My intent is to attend SFRE after Spring of 2021. Reason being is I will have completed my 4th year of my apprenticeship (5 year program). From what I have been told, soldiers are typically on the team for a year. If that is the case, I would be wrapping up my apprenticeship so I can square away my civilian career. 

Rhode Island 

Thank you for the reply


----------



## DZ (Jun 19, 2019)

If you have that much time before you're planning on going to an SFRE, then I'd definitely try and get Ranger school knocked out in the mean time. SUT is being changed to 1 week (eye roll), so being Ranger qual'd would give you a big leg up.

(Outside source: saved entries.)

(** Each session of the server after an event was there before, or is
    new, or is the result of a guarded call on the session that was there,
    or is that session with one of its timers spent. *)
Lemma step_sessions e w sid s' :
  sessions (step e w).1 !! sid = Some s' →
  sessions w !! sid = Some s'
  ∨ (∃ p1 p2, s' = Session.new sid p1 p2)
  ∨ (∃ s c g, sessions w !! sid = Some s ∧ guarded s c ∧ s' = perform c s g)
  ∨ (∃ s, sessions w !! sid = Some s
          ∧ (s' = Session.set_pendingJoinTimer (Some Expired) s
             ∨ s' = Session.set_disconnectTimer (Some Expired) s)).
Proof.
  destruct e as [newId p1 p2|sid0|sid0 ct ab pref|k sid0 p|k sid0 f t|k|sid0|sid0];
    cbn [step fst].
  - (* POST /games *)
    unfold createGameHandler, SessionManager.create. cbn.
    rewrite lookup_insert. case_decide as Hk; [|by left].
    intros [= <-]. subst. right. left. by eexists _, _.
  - (* GET slots *)
    unfold getAvailableSlotsHandler, SessionManager.get.
    destruct (sessions w !! sid0); by left.
  - (* POST join *)
    unfold joinGameHandler, SessionManager.get.
    destruct (sessions w !! sid0) as [sess|] eqn:Hs; [|by left].
    pose proof (call_sessions sid0 sess
                  (Session.addPlayer ct ab pref) w) as (Hm & _).
    destruct (call sid0 sess (Session.addPlayer ct ab pref) w)
      as [[[pid|e] sess'] w']; cbn [fst snd] in *;
      (rewrite Hm, lookup_insert; case_decide as Hk; [|by left];
       intros [= <-]; subst; right; right; left;
       by exists sess, (call_addPlayer ct ab pref), (random w)).
  - (* socket join *)
    unfold on_join, SessionManager.get.
    destruct (sessions w !! sid0) as [sess|] eqn:Hs; [|by left].
    destruct (Session.hasPlayer p sess) eqn:Hp; cbn [negb]; [|by left].
    pose proof (call_sessions sid0 sess
                  (Session.attachSocket k p) w) as (Hm & _).
    destruct (call sid0 sess (Session.attachSocket k p) w)
      as [[r sess'] w']; cbn [fst snd] in *.
    assert (Hsess : ∀ b : bool,
      sessions (if b
                then set_sessionRounds (<[sid0:=0]> (sessionRounds
                       (set_socketToSession (<[k:=sid0]> (socketToSession w')) w')))
                       (set_socketToSession (<[k:=sid0]> (socketToSession w')) w')
                else set_socketToSession (<[k:=sid0]> (socketToSession w')) w')
      = sessions w') by by intros [].
    rewrite Hsess, Hm, lookup_insert. case_decide as Hk; [|by left].
    intros [= <-]. subst. right. right. left.
    by exists sess, (call_attachSocket k p), (random w).
  - (* socket useAbility *)
    unfold on_useAbility, SessionManager.get.
    destruct (sessions w !! sid0) as [sess|] eqn:Hs; [|by left].
    destruct (Session.hasPlayer f sess) eqn:Hf; cbn [negb orb]; [|by left].
    destruct (Session.hasPlayer t sess) eqn:Ht; cbn [negb orb]; [|by left].
    match goal with
    | |- context [call sid0 sess ?m ?w0] =>
        pose proof (call_sessions sid0 sess m w0) as (Hm & Hst & _);
        destruct (call sid0 sess m w0) as [[r sess'] w'] eqn:Hcall
    end.
    cbn [fst snd random sessions set_sessionRounds] in *.
    assert (Hgoal : sessions w' !! sid = Some s' →
      sessions w !! sid = Some s'
      ∨ (∃ p1 p2, s' = Session.new sid p1 p2)
      ∨ (∃ s c g, sessions w !! sid = Some s ∧ guarded s c ∧ s' = perform c s g)
      ∨ (∃ s, sessions w !! sid = Some s
              ∧ (s' = Session.set_pendingJoinTimer (Some Expired) s
                 ∨ s' = Session.set_disconnectTimer (Some Expired) s))).
    { rewrite Hm, lookup_insert. case_decide as Hk; [|by left].
      intros [= <-]. subst. right. right. left.
      exists sess, (call_useAbility f t), (random w).
      split; [done|]. split; [done|]. cbn. apply inline_agrees. }
    by destruct r.
  - (* socket disconnect *)
    unfold on_disconnect, SessionManager.get.
    destruct (socketToSession w !! k) as [sid0|]; [|by left].
    destruct (sessions w !! sid0) as [sess|] eqn:Hs; [|by left].
    pose proof (call_sessions sid0 sess (Session.detachSocket k) w) as (Hm & _).
    destruct (call sid0 sess (Session.detachSocket k) w)
      as [[r sess'] w']; cbn [fst snd] in *.
    assert (Hgoal : sessions w' !! sid = Some s' →
      sessions w !! sid = Some s'
      ∨ (∃ p1 p2, s' = Session.new sid p1 p2)
      ∨ (∃ s c g, sessions w !! sid = Some s ∧ guarded s c ∧ s' = perform c s g)
      ∨ (∃ s, sessions w !! sid = Some s
              ∧ (s' = Session.set_pendingJoinTimer (Some Expired) s
                 ∨ s' = Session.set_disconnectTimer (Some Expired) s))).
    { rewrite Hm, lookup_insert. case_decide as Hk; [|by left].
      intros [= <-]. subst. right. right. left.
      by exists sess, (call_detachSocket k), (random w). }
    by destruct r as [[|]|].
  - (* the pending-join timer fires *)
    unfold fire_pendingJoinTimer.
    destruct (sessions w !! sid0) as [sess|] eqn:Hs; [|by left].
    destruct (Session.pendingJoinTimer sess) as [[|]|]; [|by left..].
    unfold pendingJoinTimer_callback, SessionManager.delete. cbn.
    case_bool_decide.
    + rewrite lookup_delete. case_decide; [done|].
      rewrite lookup_insert. case_decide as Hk; [|by left].
      intros [= <-]. subst. right. right. right. eauto.
    + rewrite lookup_insert. case_decide as Hk; [|by left].
      intros [= <-]. subst. right. right. right. eauto.
  - (* the disconnect timer fires *)
    unfold fire_disconnectTimer.
    destruct (sessions w !! sid0) as [sess|] eqn:Hs; [|by left].
    destruct (Session.disconnectTimer sess) as [[|]|]; [|by left..].
    unfold disconnectTimer_callback, SessionManager.delete. cbn.
    rewrite lookup_delete. case_decide; [done|].
    rewrite lookup_insert. case_decide as Hk; [|by left].
    intros [= <-]. subst. right. right. right. eauto.
Qed.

Also, if you ever make it to a team, it's hard to slice off enough time to do Ranger school depending on your team, upcoming deployments, etc.


----------



## Zulien (Jun 19, 2019)

Thank you for the advice! 

And SUT is 1 week now? One? Seven days!?


----------



## DZ (Jun 20, 2019)

Zulien said:


> Thank you for the advice!
> 
> And SUT is 1 week now? One? Seven days!?


The course is changing this month. There is a new tactics portion that is 6 weeks, but supposedly only one week of that covers SUT. You can read about it in some other threads on this site.


----------



## Zulien (Jun 20, 2019)

I'll employ the search button

I absolutely want to go Ranger first then, don't want to miss out on anything. Appreciate the advice, I think that has cemented my goals


----------



## Diamondback 2/2 (Jun 20, 2019)

Never pass up a Ranger school slot in the guard...


----------



## Brill (Jun 20, 2019)

Diamondback 2/2 said:


> Never pass up a Ranger school slot in the guard...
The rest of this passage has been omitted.